**Goal of the exercise**
In the records below, find the line containing "result A) (k" and the line containing "(at level 61, e"; please repeat exactly the lines from one to the other, both included, and nothing more.

**The data**
(** * Open Floor Protocol (openfloor-js): value objects, schema validator
      and floor-management agents, embedded in Rocq.

    The TypeScript sources are embedded function by function.  The option
    and instance types follow the interfaces of [types.ts]; decoded JSON
    (the [Record<string, unknown>] arguments of the [fromObject] operations,
    the results of [toObject], schemas and validated data) is the type
    [json] below.  JavaScript numbers are exact rationals ([Q]): the
    rounding of IEEE doubles, [NaN] and the infinities are not part of the
    model. *)

From Stdlib Require Import String Ascii List ZArith QArith Qround Lia Bool.
From Stdlib Require Import DecimalString DecimalZ DecimalPos Znumtheory.
Import ListNotations.
Local Close Scope Q_scope.
Local Open Scope list_scope.
Local Open Scope string_scope.
Set Warnings "-register-all".

(** ** Outcome of fallible code

    [Throw m] is a JavaScript exception whose message is [m].  [IllTyped]
    marks a run in which a value flows through an [as T] cast although it
    does not inhabit [T]; the typed model does not follow such a run any
    further. *)
Inductive result (A : Type) : Type :=
| Ok (a : A)
| Throw (message : string)
| IllTyped.
Arguments Ok {A} a.
Arguments Throw {A} message.
Arguments IllTyped {A}.

Definition bind {A B : Type} (r : result A) (k : A -> result B) : result B :=
  match r with
  | Ok a => k a
  | Throw m => Throw m
  | IllTyped => IllTyped
  end.

Notation "x <- e ;; k" := (bind e (fun x => k))
  (at level 61, e at next level, right associativity).

Fixpoint mapM {A B : Type} (f : A -> result B) (l : list A) : result (list B) :=
  match l with
  | [] => Ok []
  | a :: l' => b <- f a ;; bs <- mapM f l' ;; Ok (b :: bs)
  end.

Definition is_ok {A : Type} (r : result A) : bool :=
  match r with Ok _ => true | _ => false end.

(** The double-quote character, for messages that quote a value. *)
Definition dquote : string := String (ascii_of_nat 34) EmptyString.

(** ** Decoded JSON and plain JavaScript values *)
Inductive json : Type :=
| JUndefined
| JNull
| JBool (b : bool)
| JNum (q : Q)
| JStr (s : string)
| JArr (items : list json)
| JObj (fields : list (string * json)).

(** [typeof v] *)
Definition typeof (v : json) : string :=
  match v with
  | JUndefined => "undefined"
  | JNull => "object"
  | JBool _ => "boolean"
  | JNum _ => "number"
  | JStr _ => "string"
  | JArr _ => "object"
  | JObj _ => "object"
  end.

(** Truthiness of a string: the empty string is falsy. *)
Definition str_truthy (s : string) : bool := negb (String.eqb s "").

(** Truthiness of a value in a condition. *)
Definition truthy (v : json) : bool :=
  match v with
  | JUndefined | JNull => false
  | JBool b => b
  | JNum q => negb (Qeq_bool q 0%Q)
  | JStr s => str_truthy s
  | JArr _ | JObj _ => true
  end.

Definition opt_truthy (o : option string) : bool :=
  match o with Some s => str_truthy s | None => false end.

Definition is_undefined (v : json) : bool :=
  match v with JUndefined => true | _ => false end.

Definition isArray (v : json) : bool :=
  match v with JArr _ => true | _ => false end.

(** Own-property lookup in an object literal: the first binding of the key. *)
Fixpoint assoc {A : Type} (k : string) (l : list (string * A)) : option A :=
  match l with
  | [] => None
  | (k', v) :: l' => if String.eqb k' k then Some v else assoc k l'
  end.

(** Printing of integers, as [String(n)] does for an integral number.
    The numbers of the code are IEEE doubles: they hold every integer up
    to 2^53 in absolute value, and [String] prints an integer below
    10^21 in plain decimal digits, which is what this function does for
    every [z]; statements about printed numbers carry that bound. *)
Definition Number_toString (z : Z) : string :=
  NilZero.string_of_int (Z.to_int z).

Definition is_digit (c : ascii) : bool :=
  (48 <=? nat_of_ascii c)%nat && (nat_of_ascii c <=? 57)%nat.

(** The longest prefix matched by [\d*], and what follows it. *)
Fixpoint take_digits (s : string) : string * string :=
  match s with
  | EmptyString => (EmptyString, EmptyString)
  | String c s' =>
      if is_digit c
      then let (d, r) := take_digits s' in (String c d, r)
      else (EmptyString, s)
  end.

(** [parseInt(s, 10)] on a string of decimal digits. *)
Definition parseInt (s : string) : Z :=
  match NilEmpty.uint_of_string s with
  | Some d => Z.of_uint d
  | None => 0
  end.

(** An array index as a property name, and back. *)
Definition index_name (i : nat) : string := Number_toString (Z.of_nat i).

Definition index_of_name (k : string) : option nat :=
  let (d, r) := take_digits k in
  match d, r with
  | String _ _, EmptyString =>
      let i := Z.to_nat (parseInt k) in
      if String.eqb (index_name i) k then Some i else None
  | _, _ => None
  end.

Fixpoint entries_from (i : nat) (l : list json) : list (string * json) :=
  match l with
  | [] => []
  | v :: l' => (index_name i, v) :: entries_from (S i) l'
  end.

(** [Object.entries(v)] for a value that is not [null] or [undefined]. *)
Definition Object_entries (v : json) : list (string * json) :=
  match v with
  | JObj fields => fields
  | JArr items => entries_from 0 items
  | JStr s => entries_from 0 (map (fun c => JStr (String c EmptyString)) (list_ascii_of_string s))
  | _ => []
  end.

(** The own property [k] of an object or array [v] of decoded JSON.
    This is what [k in v] tests and [v[k]] reads for the names that the
    classes of the package use, none of which is inherited; for names
    that the data chooses, see [in_operator] and [member] below. *)
Definition has_property (k : string) (v : json) : bool :=
  match v with
  | JObj fields => match assoc k fields with Some _ => true | None => false end
  | JArr items =>
      String.eqb k "length" ||
      match index_of_name k with
      | Some i => (i <? length items)%nat
      | None => false
      end
  | _ => false
  end.

(** [v[k]] for a value that is not [null] or [undefined]. *)
Definition get_property (v : json) (k : string) : json :=
  match v with
  | JObj fields => match assoc k fields with Some x => x | None => JUndefined end
  | JArr items =>
      if String.eqb k "length" then JNum (inject_Z (Z.of_nat (length items)))
      else match index_of_name k with
           | Some i => nth i items JUndefined
           | None => JUndefined
           end
  | _ => JUndefined
  end.

(** ** Values that are no decoded JSON

    An object or an array of decoded JSON inherits the members of
    [Object.prototype] and of [Array.prototype]: [k in v] holds for
    their names too, and [v[k]] is then a built-in function or, for
    [__proto__], the prototype itself.  These are the values that code
    which tests names taken from its input can come across. *)
Inductive jsvalue : Type :=
| Decoded (j : json)
| Builtin (name : string)
| ObjectPrototype
| ArrayPrototype.

Coercion Decoded : json >-> jsvalue.

(** The methods of [Object.prototype], and those of [Array.prototype]
    as of ECMAScript 2023; [constructor] and the accessor [__proto__]
    are treated apart. *)
Definition Object_prototype_methods : list string :=
  ["__defineGetter__"; "__defineSetter__"; "hasOwnProperty"; "__lookupGetter__";
   "__lookupSetter__"; "isPrototypeOf"; "propertyIsEnumerable"; "toString";
   "valueOf"; "toLocaleString"].

Definition Array_prototype_methods : list string :=
  ["at"; "concat"; "copyWithin"; "fill"; "find"; "findIndex"; "findLast";
   "findLastIndex"; "lastIndexOf"; "pop"; "push"; "reverse"; "shift"; "unshift";
   "slice"; "sort"; "splice"; "includes"; "indexOf"; "join"; "keys"; "entries";
   "values"; "forEach"; "filter"; "flat"; "flatMap"; "map"; "every"; "some";
   "reduce"; "reduceRight"; "toLocaleString"; "toString"; "toReversed";
   "toSorted"; "toSpliced"; "with"].

Definition Object_method (k : string) : option jsvalue :=
  if String.eqb k "constructor" then Some (Builtin "Object")
  else if existsb (String.eqb k) Object_prototype_methods
       then Some (Builtin ("Object.prototype." ++ k))
       else None.

Definition Array_method (k : string) : option jsvalue :=
  if String.eqb k "constructor" then Some (Builtin "Array")
  else if existsb (String.eqb k) Array_prototype_methods
       then Some (Builtin ("Array.prototype." ++ k))
       else Object_method k.

(** The member [k] of an object [v], own or inherited, if there is one.
    The accessor [__proto__] answers with the prototype of [v]. *)
Definition lookup (v : jsvalue) (k : string) : option jsvalue :=
  match v with
  | Decoded (JObj fields) =>
      match assoc k fields with
      | Some x => Some (Decoded x)
      | None => if String.eqb k "__proto__" then Some ObjectPrototype
                else Object_method k
      end
  | Decoded (JArr items) =>
      if has_property k (JArr items)
      then Some (Decoded (get_property (JArr items) k))
      else if String.eqb k "__proto__" then Some ArrayPrototype
           else Array_method k
  | ObjectPrototype =>
      if String.eqb k "__proto__" then Some (Decoded JNull) else Object_method k
  | ArrayPrototype =>
      if String.eqb k "length" then Some (Decoded (JNum 0))
      else if String.eqb k "__proto__" then Some ObjectPrototype
           else Array_method k
  | _ => None
  end.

**Your solution**
Definition bind {A B : Type} (r : result A) (k : A -> result B) : result B :=
  match r with
  | Ok a => k a
  | Throw m => Throw m
  | IllTyped => IllTyped
  end.

Notation "x <- e ;; k" := (bind e (fun x => k))
  (at level 61, e at next level, right associativity).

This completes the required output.